### WHAT IS BEING ASKED:
Starting at the line with "grows_by P w w' -> design_step name w w'." and going on through the line with "Lemma _save_mermaid_file_grows (data", reproduce each line in the records below exactly and nothing more.

++++

Lemma preserves_bind {A B} (R : relation World) `{!Transitive R}
    (m : M A) (k : A -> M B) :
  preserves R m -> (forall a, preserves R (k a)) -> preserves R (bind m k).
Proof.
  intros Hm Hk w r w' Hrun. unfold bind in Hrun.
  destruct (m w) as [[a|e] w1] eqn:Hmw.
  - etrans; [by eapply Hm|by eapply Hk].
  - injection Hrun as <- <-. by eapply Hm.
Qed.

Lemma preserves_fold_m {A S} (R : relation World) `{!PreOrder R}
    (l : list A) (acc : S) (body : S -> A -> M S) :
  (forall acc x, preserves R (body acc x)) -> preserves R (fold_m l acc body).
Proof.
  intros Hbody. revert acc. induction l as [|x l IH]; intros acc; simpl.
  - apply preserves_ret. apply _.
  - apply preserves_bind; [apply _|apply Hbody|]. intros acc'. apply IH.
Qed.

#[local] Instance same_stores_preorder : PreOrder same_stores.
Proof.
  split.
  - by intros w.
  - intros w1 w2 w3 (H1 & H2 & H3) (H4 & H5 & H6). unfold same_stores.
    by rewrite H4, H5, H6.
Qed.

#[local] Instance grows_by_preorder (P : event -> Prop) : PreOrder (grows_by P).
Proof.
  split.
  - intros w. split; [done|]. exists []. by rewrite app_nil_r.
  - intros w1 w2 w3 [Hs1 (t1 & Ht1 & Hp1)] [Hs2 (t2 & Ht2 & Hp2)].
    split; [by etrans|]. exists (t1 ++ t2).
    rewrite Ht2, Ht1, <- app_assoc. split; [done|]. by apply Forall_app.
Qed.

#[local] Instance design_step_preorder (name : string) :
  PreOrder (design_step name).
Proof.
  split.
  - intros w. repeat split; try done. exists []. by rewrite app_nil_r.
  - intros w1 w2 w3 (H1 & H2 & H3 & t1 & Ht1) (H4 & H5 & H6 & t2 & Ht2).
    unfold design_step. rewrite H4, H5. split; [done|]. split; [done|]. split.
    + intros k Hk. destruct (H3 k Hk) as [<- <-]. by apply H6.
    + exists (t1 ++ t2). by rewrite Ht2, Ht1, <- app_assoc.
Qed.

Lemma grows_by_emit (P : event -> Prop) (e : event) :
  P e -> preserves (grows_by P) (emit e).
Proof.
  intros He w r w' [= <- <-]. split; [done|]. exists [e]. split; [done|].
  by constructor.
Qed.

Lemma grows_by_mkdir (P : event -> Prop) (p : path) :
  P (EvMkdir p) -> preserves (grows_by P) (mkdir p).
Proof.
  intros He w r w' Hrun. rewrite mkdir_run in Hrun.
  destruct (mkdir_parents p (fs w)); injection Hrun as <- <-;
    (split; [done|]; exists [EvMkdir p]; split; [done|]; by constructor).
Qed.

Lemma grows_by_design_step (P : event -> Prop) (name : string) (w w' : World) :
  grows_by P w w' -> design_step name w w'.
Proof.
  intros [(Hr & _) (t & Ht & _)]. unfold design_step. rewrite Hr.
  repeat split; try done. by exists t.
Qed.

(** Peels the leading steps of a computation that only read the world or
    compute a value. *)
Ltac pure_steps :=
  repeat (apply preserves_bind;
          [apply _
          |by (apply preserves_lift || apply preserves_gets); apply _
          |]; intros ?).

(** The extraction steps leave the stores alone. *)
Lemma _save_mermaid_file_grows (data : json) (pathname : path) :
  preserves (grows_by render_event) (_save_mermaid_file data pathname).
Proof.
  unfold _save_mermaid_file. apply preserves_bind; [apply _| |intros _].
  - by apply grows_by_mkdir.
  - by apply grows_by_emit.
Qed.

Lemma _save_data_api_design_grows (doc : Document) :
  preserves (grows_by render_event) (_save_data_api_design doc).
Proof.
  unfold _save_data_api_design.
  pure_steps. destruct (negb _); [apply preserves_ret; apply _|].
  pure_steps. apply _save_mermaid_file_grows.
Qed.

Lemma _save_seq_flow_grows (doc : Document) :
  preserves (grows_by render_event) (_save_seq_flow doc).
Proof.
  unfold _save_seq_flow.
  pure_steps. destruct (negb _); [apply preserves_ret; apply _|].
  pure_steps. apply _save_mermaid_file_grows.
Qed.

Lemma set_resources_system_design_same (r : ProjectRepo) :
  set_resources_system_design r (resources_system_design r) = r.
Proof. by destruct r. Qed.

(** What [same_documents] keeps, store by store. *)
Lemma same_documents_stores (w w' : World) :
  same_documents w w' ->
  workdir (repo w') = workdir (repo w) /\ docs (repo w') = docs (repo w)
  /\ prd (repo w') = prd (repo w)
  /\ system_design (repo w') = system_design (repo w)
  /\ task (repo w') = task (repo w)
  /\ code_summary (repo w') = code_summary (repo w)
  /\ test_outputs (repo w') = test_outputs (repo w)
  /\ srcs (repo w') = srcs (repo w)
  /\ old_workspace (repo w') = old_workspace (repo w).
Proof. intros [<- _]. by destruct (repo w'). Qed.

#[local] Instance same_documents_preorder : PreOrder same_documents.
Proof.
  split.
  - intros w. split; [apply set_resources_system_design_same|done].
  - intros w1 w2 w3 (H1 & H2 & H3) (H4 & H5 & H6). unfold same_documents.
    rewrite H5, H6. split; [|done]. rewrite <- H1. rewrite <- H4 at 2.
    by destruct (repo w3), (repo w2), (repo w1).
Qed.

#[local] Instance exports_by_preorder (P : event -> Prop) :
  PreOrder (exports_by P).
Proof.
  split.
  - intros w. split; [done|]. exists []. by rewrite app_nil_r.
  - intros w1 w2 w3 [Hs1 (t1 & Ht1 & Hp1)] [Hs2 (t2 & Ht2 & Hp2)].
    split; [by etrans|]. exists (t1 ++ t2).
    rewrite Ht2, Ht1, <- app_assoc. split; [done|]. by apply Forall_app.
Qed.

Lemma grows_by_exports (P : event -> Prop) {A} (m : M A) :
  preserves (grows_by P) m -> preserves (exports_by P) m.
Proof.
  intros Hm w r w' Hrun. destruct (Hm w r w' Hrun) as [(Hr & ? & ?) Ht].
  split; [|done]. split; [|done]. rewrite Hr.
  apply set_resources_system_design_same.
Qed.

Lemma exports_by_design_step (P : event -> Prop) (name : string)
    (w w' : World) :
  exports_by P w w' -> design_step name w w'.
Proof.
  intros [Hdocs (t & Ht & _)].
  destruct (same_documents_stores _ _ Hdocs) as (_ & _ & Hprd & Hsd & _).
  unfold design_step. rewrite Hprd, Hsd. repeat split; try done. by exists t.
Qed.

(** The export changes the resources store of the designs only. *)
Lemma resources_save_pdf_exports (doc : Document) :
  preserves (exports_by render_event) (resources_save_pdf doc).
Proof.
  intros w r w' Hrun. unfold resources_save_pdf, bind, emit, modify in Hrun.
  cbn [repo set_trace] in Hrun.
  destruct (save_pdf (resources_system_design (repo w)) doc) as [s'|e];
    injection Hrun as <- <-; (split; [|by exists [EvSavePdf doc]; split;
      [|repeat constructor]]); (split; [|done]); cbn;
    by destruct (repo w).
Qed.

Lemma after_save_exports (doc : Document) :
  preserves (exports_by render_event) (after_save doc).
Proof.
  unfold after_save.
  apply preserves_bind;
    [apply _|apply grows_by_exports, _save_data_api_design_grows|intros _].
  apply preserves_bind;
    [apply _|apply grows_by_exports, _save_seq_flow_grows|intros _].
  apply preserves_bind; [apply _|apply resources_save_pdf_exports|intros _].
  apply preserves_ret; apply _.
Qed.

Lemma after_save_value (doc d : Document) (w w' : World) :
  after_save doc w = (Ok d, w') -> d = doc.
Proof.
  unfold after_save, bind, ret.
  destruct (_save_data_api_design doc w) as [[[]|?] w1]; [|done].
  destruct (_save_seq_flow doc w1) as [[[]|?] w2]; [|done].
  destruct (resources_save_pdf doc w2) as [[[]|?] w3]; [|done].
  by intros [= <- _].
Qed.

++++

### WRITTEN REPLY:
  grows_by P w w' -> design_step name w w'.
Proof.
  intros [(Hr & _) (t & Ht & _)]. unfold design_step. rewrite Hr.
  repeat split; try done. by exists t.
Qed.

(** Peels the leading steps of a computation that only read the world or
    compute a value. *)
Ltac pure_steps :=
  repeat (apply preserves_bind;
          [apply _
          |by (apply preserves_lift || apply preserves_gets); apply _
          |]; intros ?).

(** The extraction steps leave the stores alone. *)
Lemma _save_mermaid_file_grows (data : json) (pathname : path) :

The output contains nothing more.